Well it has really been 2 days and I am better, not normal but better. As hard as it was to post my last entry, it was very cathartic. I needed someone to know I was hurting and I needed to know that I was not alone. And I am definitely not alone which makes me sad and comforts me all at the same time. But most of all, I needed to get the emotion out of me. That post ranks up there on hardest things I have ever had to do and it is only behind accepting that my Mother was going to die and telling my children, on 2 different occasions, that their grandmother(s) were going to die.

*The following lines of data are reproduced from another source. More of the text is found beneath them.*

(** Every run of the byte streams is a run of the frame link. *)
Lemma stream_reachable_implements L : stream_reachable P b ss ti tr L →
  ∃ l, session_reachable P b ss ti tr l ∧ implements L l.
Proof.
  induction 1 as [fi f_r n1 n2 s1 s2 Hi Hr|L L' _ (l & Hl & HI) Hst].
  - eexists. split; [by apply session_start|].
    split; (split_and!; [done|done|split; [split; cbn; lia|done]|done|done]).
  - destruct (session_reachable_linked b ss ti tr N1 N2 _ _ Hl) as (fl1 & fl2 & dl1 & dl2 & HL).
    destruct (linked_framed _ _ _ _ _ HL) as [F1 F2]. pose proof HL as (K1 & K2 & _).
    pose proof (fw_epoch _ (k_wf _ _ _ K1)) as [E1 _].
    pose proof (fw_epoch _ (k_wf _ _ _ K2)) as [E2 _].
    destruct Hst as [Hst|Hst].
    + destruct (stream_left_sim _ _ _ _ Hst HI F2 E1) as (l' & Hrtc & HI').
      exists l'. split; [by eapply session_reachable_rtc|done].
    + destruct (stream_left_sim _ _ _ _ Hst (implements_swap _ _ HI) F1 E2) as (l' & Hrtc & HI').
      exists (swap l'). split; [|apply implements_swap in HI'; by destruct L'].
      eapply session_reachable_rtc_right; [|exact Hrtc]. by destruct l.
Qed.

Lemma sent_nonempty l : session_reachable P b ss ti tr l →
  Forall (λ p, p ≠ []) (sent l.1) ∧ Forall (λ p, p ≠ []) (sent l.2).
Proof.
  assert (∀ l l', left_step P l l' →
    Forall (λ p, p ≠ []) (sent l.1) → Forall (λ p, p ≠ []) (sent l.2) →
    Forall (λ p, p ≠ []) (sent l'.1) ∧ Forall (λ p, p ≠ []) (sent l'.2)) as Hleft.
  { clear l. intros l l' Hst H1 H2. destruct Hst as [f q s g o t pt f' w _ Hem|]; cbn in *; [|done].
    split; [|done]. apply Forall_app. split; [done|]. constructor; [|constructor].
    unfold emit, st_bind in Hem. destruct (maybe_advance t f) as [f1 [m|e]]; [|done].
    apply send_Ok in Hem as [[Hlen _] _]. intros E%zlen_zero. lia. }
  induction 1 as [fi f_r Hi Hr|l l' _ [IH1 IH2] [Hst|Hst]]; [done|by eapply Hleft|].
  destruct (Hleft _ _ Hst IH2 IH1). done.
Qed.

End stream_facts.

(** ** Guarantees *)

Section stream_guarantees.
Context {SC : SessionCrypto} {SL : SessionCryptoLaws SC}.
Context (b ss : list byte) (ti tr : TransportState).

So where am I at? My psychiatrist that I saw previously seems to have moved or is no longer practicing so I searching for a new Dr. We don't really have a family practitioner because there has not been a need for the past couple of years for regular care. But we have a family therapist that we all see to help us deal with our beloved middle child and since I had to reschedule a family therapy appointment today I asked her for a recommendation for a psychiatrist/therapist. I had a really good conversation with her and she has offered to see me individually until I can get in to see someone else. She can't put me on meds but she can listen and that is all I want and it will suffice for the time being. She did ask if I was in crisis and I don't think I am but I do think I am sliding quickly. I have a couple of things planned with friends and I have started running again (12 miles this week woot!) and I am talking and/or blogging. Talking so much my husband probably wishes I would shut the hell up but oh well. She said all of those things were very good and to keep them up.
Mr Fly and I had a great conversation last night and I was completely honest with him about what has happened and where I am emotionally and I do think he was surprised at how far I have fallen but he is also so very supportive and wants to help me get better. He has stepped up beyond what I even would have expected and just reinforces why I love him so much (commence epuking).
I will be back to myself and soon, I know it, I believe it.
And I cannot close without thanking all of you for the comments, e-mails and phone calls. They touched me so deeply and helped improve my mental status 10-fold. You all are the best and I bestow upon you all The Flybunny Gold Star of Awesomeness (they are very very rare so count yourselves lucky!) which someday will earn you a really great prize like a mix CD or something - aren't you happy?